The visitors were asked to wear black masks before entering the space.
The Black Circle (2009-2013) is a SAGA by Kostis Stafylakis & Vana Kostayola focusing on the emergence and silent proliferation of ideas of alternative fascism in the post-2008 Greece. In the aftermath of the 2008 social uprising, that was triggered by the murder of the young Alexis Grigoropoulos by a police officer, and signaled the start of an immense crisis, Stafylakis and Kostayola noticed the sudden, yet disguised, emergence of radicalist groups belonging to the fringe space known as Third-Positionism (Autonomous Nationalism, Radical Traditionalism, National Anarchism and so on). Around 2009, KavecS started working on the Black Circle project: an awkward and alerting simulation of local Third-Positionist groups that appeared to propagate crypto-fascist ideas either on the blogosphere or through actual street activism. By drawing on the online material that was discovered at the webpages of groups such as the Black Lilly, KavecS produced a variety of performances that mimicked the style of their discourse, online aesthetics, and masculinist posture. In certain cases, Greek Autonomous nationalists would raid Athenian social spaces wearing Guy Fawkes masks.

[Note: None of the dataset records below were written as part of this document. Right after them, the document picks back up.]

(** * Ollama provider discovery: a shallow embedding and its properties

    The development follows the TypeScript sources file by file:

    - [JS]        the fragment of the JavaScript runtime the sources rely on
                  (strings, JSON values, exceptions);
    - [Limit]     [src/utils/limit.ts], the concurrency limiter;
    - [Filter]    [src/agents/live-model-filter.ts];
    - [Providers] [src/agents/models-config.providers.ts], together with the
                  keep-alive fetch wrapper of [src/utils/http.ts];
    - [Audit]     [src/utils/audit.ts], the JSON-line audit logger, and
                  [GatewayCli], the start-up call of [src/cli/gateway-cli.ts].

    Strings are sequences of 8-bit code units (the Latin-1 range of the
    UTF-16 code units of a JavaScript string); numbers of type [number]
    that count things are integers of [Z]; numbers read from JSON are
    rationals extended with the two infinities and NaN. *)

From Stdlib Require Import ZArith QArith Qround List Bool Ascii String Lia.
From Stdlib Require Import DecimalString Permutation.
Import ListNotations.

Close Scope Q_scope.
Set Warnings "-register-all".
Open Scope string_scope.
Open Scope list_scope.

(* ================================================================== *)
(** * The JavaScript fragment *)
(* ================================================================== *)

Module JS.

(** ** Strings *)

Definition chars (s : string) : list ascii := list_ascii_of_string s.
Definition str (l : list ascii) : string := string_of_list_ascii l.

Fixpoint dropWhile {A} (p : A -> bool) (l : list A) : list A :=
  match l with
  | [] => []
  | x :: l' => if p x then dropWhile p l' else l
  end.

(** Removes the longest suffix all of whose elements satisfy [p]. *)
Definition dropWhileEnd {A} (p : A -> bool) (l : list A) : list A :=
  rev (dropWhile p (rev l)).

(** [s.endsWith(suffix)] *)
Definition endsWith (s suffix : string) : bool :=
  let n := String.length s in
  let m := String.length suffix in
  if (n <? m)%nat then false
  else String.eqb (substring (n - m) m s) suffix.
(** Under the same bound the triangle inequality holds on blobs of one
    length. *)
Lemma distance_triangle (pf : platform) (a b c : list byte) :
  length a = length b -> length b = length c ->
  8 * blob_len a <= INT_MAX ->
  hamming_distance_blob pf a (blob_len a) c (blob_len c)
  <= hamming_distance_blob pf a (blob_len a) b (blob_len b)
     + hamming_distance_blob pf b (blob_len b) c (blob_len c).
Proof.
  intros Hab Hbc Hfit.
  assert (Lb : blob_len b = blob_len a) by (unfold blob_len; congruence).
  assert (Lc : blob_len c = blob_len a) by (unfold blob_len; congruence).
  destruct (distance_exact pf a c) as [-> _]; [rewrite Lc; lia|].
  destruct (distance_exact pf a b) as [-> _]; [rewrite Lb; lia|].
  destruct (distance_exact pf b c) as [-> _]; [rewrite Lb, Lc; lia|].
  rewrite !zero_extended_distance_ref.
  apply ref_distance_triangle; rewrite !length_map; assumption.
Qed.

(** ** Where the bit count leaves the range of [int] *)

Lemma ref_distance_repeat (x y : Z) (n : nat) :
  ref_distance (repeat x n) (repeat y n) = Z.of_nat n * bitcount 8 (Z.lxor x y).
Proof.
  induction n as [|n IH]; [reflexivity|].
  cbn [repeat ref_distance]. rewrite IH. lia.
Qed.

Lemma distance_repeat (pf : platform) (x y : byte) (n : nat) :
  distance pf (repeat x n) (repeat y n)
  = to_int (Z.of_nat n * bitcount 8 (Z.lxor (byte.unsigned x) (byte.unsigned y))).
Proof. rewrite distance_ref, !map_repeat, ref_distance_repeat. reflexivity. Qed.

Lemma zero_extended_distance_repeat (x y : byte) (n : nat) :
  zero_extended_distance (repeat x n) (repeat y n)
  = Z.of_nat n * bitcount 8 (Z.lxor (byte.unsigned x) (byte.unsigned y)).
Proof.
  rewrite zero_extended_distance_ref, !map_repeat, ref_distance_repeat. reflexivity.
Qed.

Lemma overflow_len_value : Z.of_nat overflow_len = 268435456.
Proof. unfold overflow_len. apply Z2Nat.id. lia. Qed.

#[local] Opaque overflow_len.

Lemma blob_len_repeat (x : byte) (n : nat) : blob_len (repeat x n) = Z.of_nat n.
Proof. unfold blob_len. rewrite repeat_length. reflexivity. Qed.

(** At [2^28] bytes of [0xFF] against as many of [0x00] the bits that differ
    number [2^31], and the [int] accumulator has wrapped to [INT_MIN]. *)
Lemma distance_at_overflow_len (pf : platform) :
  distance pf (repeat Byte.xff overflow_len) (repeat Byte.x00 overflow_len) = INT_MIN
  /\ zero_extended_distance (repeat Byte.xff overflow_len) (repeat Byte.x00 overflow_len)
     = 2147483648.
Proof.
  rewrite distance_repeat, zero_extended_distance_repeat, overflow_len_value.
  split; reflexivity.
Qed.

The Black Circle’s post-digital performances, spanning from online research to physical declarations, were rants mimicking the eclectic and, eventually, poisonous content of these masqueraded right-wing extremists.
The Black Citcle show at aaart featured a video that recited dialogues from the Greek Indymedia page. There, some “anarchists” were trying to justify the homophobic attack against Querido Cucu, a gay bar that existed on Exarcheia square, Athens.